= Johann Moriaen =

German alchemist and early chemist (c. 1591–1668)

Johann Moriaen (born Nuremberg c.1591-1668) was a German alchemist and early chemist, known as an associate of Samuel Hartlib. He was active in recruiting for Hartlib's network of intellectuals, the Hartlib Circle, and communicating with them. He was a convinced pansophist.

With no published works, his activities have been uncovered by recent scholarship. He operated from Amsterdam.

He matriculated at Heidelberg University in 1611, where he knew Georg Vechner, later an associate of Johann Amos Comenius. He then became a Calvinist minister.
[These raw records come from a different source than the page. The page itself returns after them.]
Lemma send_payload_accepted st p st' :
  send_payload st p = (true, st') ->
  running st = true /\
  st' = {| sender := sender st; is_connected := is_connected st;
           channel := channel st ++ [p]; buffer := buffer st;
           write_fut := write_fut st; running := running st; written := written st;
           partial := partial st |}.
Proof.
  unfold send_payload. destruct (is_connected st), (sender st), (running st); simpl; try done.
  case_bool_decide; [|done]. by intros [= <-].
Qed.

Lemma send_payload_refused st p st' : send_payload st p = (false, st') -> st' = st.
Proof.
  unfold send_payload. destruct (is_connected st), (sender st), (running st); simpl;
    try case_bool_decide; naive_solver.
Qed.

Lemma inv_init : inv (init, []) [] [] [] [].
Proof. by split. Qed.

Lemma block_of_none flight : block_of flight = None -> flight = [].
Proof. by destruct flight. Qed.

(** [loop_head] moves the accumulator into the block in flight.  Payloads
    that are all empty do not start a write. *)
Lemma inv_loop_head st acc blocks flight cur :
  inv (st, acc) blocks flight cur [] -> running st = true ->
  exists flight' cur', inv (loop_head st, acc) blocks flight' cur' [].
Proof.
  intros I R. pose proof I as [Ha Hw Hp Hr]. destruct (Hr R) as (_ & Hb & Hf). cbn [fst snd] in *. unfold loop_head.
  destruct (write_fut st) as [w|] eqn:Ef; [by exists flight, cur|].
  destruct (buffer st) as [|b bf] eqn:Eb; [by exists flight, cur|].
  symmetry in Hf. apply block_of_none in Hf as ->. cbn in Hp. apply prefix_nil_inv in Hp.
  exists cur, []. split; cbn [fst snd channel written partial running buffer write_fut].
  - by rewrite Ha.
  - done.
  - rewrite Hp. apply prefix_nil.
  - intros _. split_and!; [done|done|]. rewrite Hb. by destruct cur.
Qed.

Lemma inv_send st acc p st' blocks flight cur lost :
  send_payload st p = (true, st') -> inv (st, acc) blocks flight cur lost ->
  inv (st', acc ++ [p]) blocks flight cur [].
Proof.
  intros [R ->]%send_payload_accepted [Ia Iw Ip Ir]. destruct (Ir R) as (-> & Hb & Hf). cbn [fst snd] in *.
  split; cbn [fst snd channel written partial running buffer write_fut]; try done.
  rewrite Ia, !app_nil_r. by rewrite <-!app_assoc.
Qed.

Lemma inv_recv st acc st' blocks flight cur :
  running st = true -> recv st = Some st' -> inv (st, acc) blocks flight cur [] ->
  exists flight' cur', inv (st', acc) blocks flight' cur' [].
Proof.
  unfold recv. destruct (channel st) as [|p ch] eqn:Ech; [done|]. intros R [= <-] [Ia Iw Ip Ir].
  destruct (Ir R) as (_ & Hb & Hf). cbn [fst snd] in *. apply (inv_loop_head _ _ _ flight (cur ++ [p])); [|done].
  split; cbn [fst snd channel written partial running buffer write_fut]; try done.
  - rewrite Ia, Ech. by rewrite <-!app_assoc.
  - intros _. split_and!; [done| |done]. rewrite Hb, concat_app. cbn. by rewrite app_nil_r.
Qed.

Lemma inv_socket n st acc st' blocks flight cur :
  running st = true -> socket_takes n st = Some st' -> inv (st, acc) blocks flight cur [] ->
  inv (st', acc) blocks flight cur [].
Proof.
  unfold socket_takes. destruct (write_fut st) as [w|] eqn:Ef; [|done]. case_decide; [|done].
  intros R [= <-] [Ia Iw Ip Ir]. destruct (Ir R) as (_ & Hb & Hf). cbn [fst snd] in *.
  split; cbn [fst snd channel written partial running buffer write_fut]; try done.
  - rewrite <-Hf, Ef. cbn. apply prefix_take.
  - by rewrite <-Ef.
Qed.

Lemma inv_write_ok st acc st' blocks flight cur :
  running st = true -> write_ok st = Some st' -> inv (st, acc) blocks flight cur [] ->
  exists blocks' flight' cur', inv (st', acc) blocks' flight' cur' [].
Proof.
  unfold write_ok. destruct (write_fut st) as [w|] eqn:Ef; [|done]. intros R [= <-] [Ia Iw Ip Ir].
  destruct (Ir R) as (_ & Hb & Hf). cbn [fst snd] in *. rewrite Ef in Hf.
  destruct flight as [|f0 fl]; [done|]. injection Hf as ->. exists (blocks ++ [f0 :: fl]).
  apply (inv_loop_head _ _ _ [] cur); [|done].
  split; cbn [fst snd channel written partial running buffer write_fut]; try done.
  - rewrite Ia, concat_app. cbn. by rewrite <-!app_assoc, !app_nil_r.
  - by rewrite Iw, map_app.
Qed.

Lemma inv_leave d st acc blocks flight cur lost :
  inv (st, acc) blocks flight cur lost ->
  (d = true -> write_fut st = block_of flight) ->
  exists blocks' flight' lost', inv (leave_loop d st, acc) blocks' flight' [] lost'.
Proof.
  intros [Ia Iw Ip Ir] Hd. cbn [fst snd] in *. unfold leave_loop.
  destruct (write_fut st) as [w|] eqn:Ef; [destruct d|].
  - specialize (Hd eq_refl). destruct flight as [|f0 fl]; [done|]. injection Hd as ->.
    exists (blocks ++ [f0 :: fl]), [], (cur ++ channel st ++ lost).
    split; cbn [fst snd channel written partial running buffer write_fut]; try done.
    + rewrite Ia, concat_app. cbn. by rewrite app_nil_r, <-!app_assoc.
    + by rewrite Iw, map_app.
  - by exists blocks, flight, (cur ++ channel st ++ lost).
  - by exists blocks, flight, (cur ++ channel st ++ lost).
Qed.

Lemma inv_step s s' blocks flight cur lost :
  inv s blocks flight cur lost -> step s s' ->
  exists blocks' flight' cur' lost', inv s' blocks' flight' cur' lost'.
Proof.
  intros I Hs.
  assert (running (fst s) = true -> lost = []) as Hl by (intros R; apply (inv_running _ _ _ _ _ I R)).
  inversion Hs as [st acc p st' E|st acc p st' E|st acc|st acc st' R E|st acc st' n R E|st acc st' R E|st acc st' R E|
                   st acc st' d R E]; subst; cbn [fst] in Hl; try (rewrite (Hl R) in I).
  - exists blocks, flight, cur, []. by eapply inv_send.
  - apply send_payload_refused in E as ->. by exists blocks, flight, cur, lost.
  - exists blocks, flight, cur, lost. by destruct I; split.
  - destruct (inv_recv _ _ _ _ _ _ R E I) as (f & c & I'). by exists blocks, f, c, [].
  - exists blocks, flight, cur, []. by eapply inv_socket.
  - destruct (inv_write_ok _ _ _ _ _ _ R E I) as (b & f & c & I'). by exists b, f, c, [].
  - unfold write_failed in E. destruct (write_fut st) eqn:Ef; [|done]. injection E as <-.
    destruct (inv_leave false
      {| sender := sender st; is_connected := is_connected st; channel := channel st; buffer := buffer st;
         write_fut := write_fut st; running := running st; written := written st; partial := partial st |}
      acc blocks flight cur []) as (b & f & thrown & I'); [by destruct I; split|done|].
    exists b, f, [], thrown. unfold leave_loop in *. cbn in *. by rewrite Ef in I'.
  - unfold recv_closed in E. destruct (channel st) eqn:Ech; [|done]. destruct (sender st); [done|]. injection E as <-.
    destruct (inv_leave d _ _ _ _ _ _ I) as (b & f & thrown & I'); [|by exists b, f, [], thrown].
    intros _. apply (inv_running _ _ _ _ _ I R).
Qed.

Lemma reachable_inv s :
  reachable s -> exists blocks flight cur lost, inv s blocks flight cur lost.
Proof.
  apply (rtc_ind_r (fun s => exists blocks flight cur lost, inv s blocks flight cur lost)).
  - exists [], [], [], []. apply inv_init.
  - intros s1 s2 _ Hs (b & f & c & l & I). by eapply inv_step.
Qed.

(** C21: whatever the interleaving of producers, completions, failures and
    disconnects, and however far the socket has come with a block, the socket
    carries accepted payloads in the order they were accepted: first whole
    blocks, which render consecutive groups of payloads, and behind them at
    most a beginning of the block of the next group, which is the block in
    flight while the task runs, and the block whose write failed once it has
    ended.  While the task runs everything else is still in the accumulator or
    the channel. *)
Theorem writer_prefix st acc :
  reachable (st, acc) ->
  exists blocks flight rest,
    acc = concat blocks ++ flight ++ rest /\
    written st = map (fun ps => render (concat ps)) blocks /\
    partial st `prefix_of` default [] (block_of flight) /\
    socket_bytes st = concat (map (fun ps => render (concat ps)) blocks) ++ partial st /\
    (running st = true ->
     exists cur, rest = cur ++ channel st /\ buffer st = concat cur /\ write_fut st = block_of flight).
Proof.
  intros (blocks & flight & cur & lost & [Ia Iw Ip Ir])%reachable_inv. cbn [fst snd] in *.
  exists blocks, flight, (cur ++ channel st ++ lost). split_and!; [done|done|done| |].
  - unfold socket_bytes. by rewrite Iw.
  - intros R. destruct (Ir R) as (-> & Hb & Hf). exists cur. by rewrite app_nil_r.
Qed.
He moved to Cologne, where he perhaps met Theodore Haak who was there in 1626. He gave up the ministry and returned to his native Nuremberg in 1627, then full of refugees from the Thirty Years War.

He met Isaac Beeckman in Dordrecht in 1633. He at this time was involved in practical aspects of optics and Paracelsian chemistry and medicine. He moved permanently to the Netherlands five years later.

In 1657 he is recorded as the owner of a scarlet dye works in Hulkestein near Arnhem.

His Dutch connections included the Hebraist Adam Boreel, and businessman Louis de Geer, a supporter of Comenius. His correspondents included George Starkey.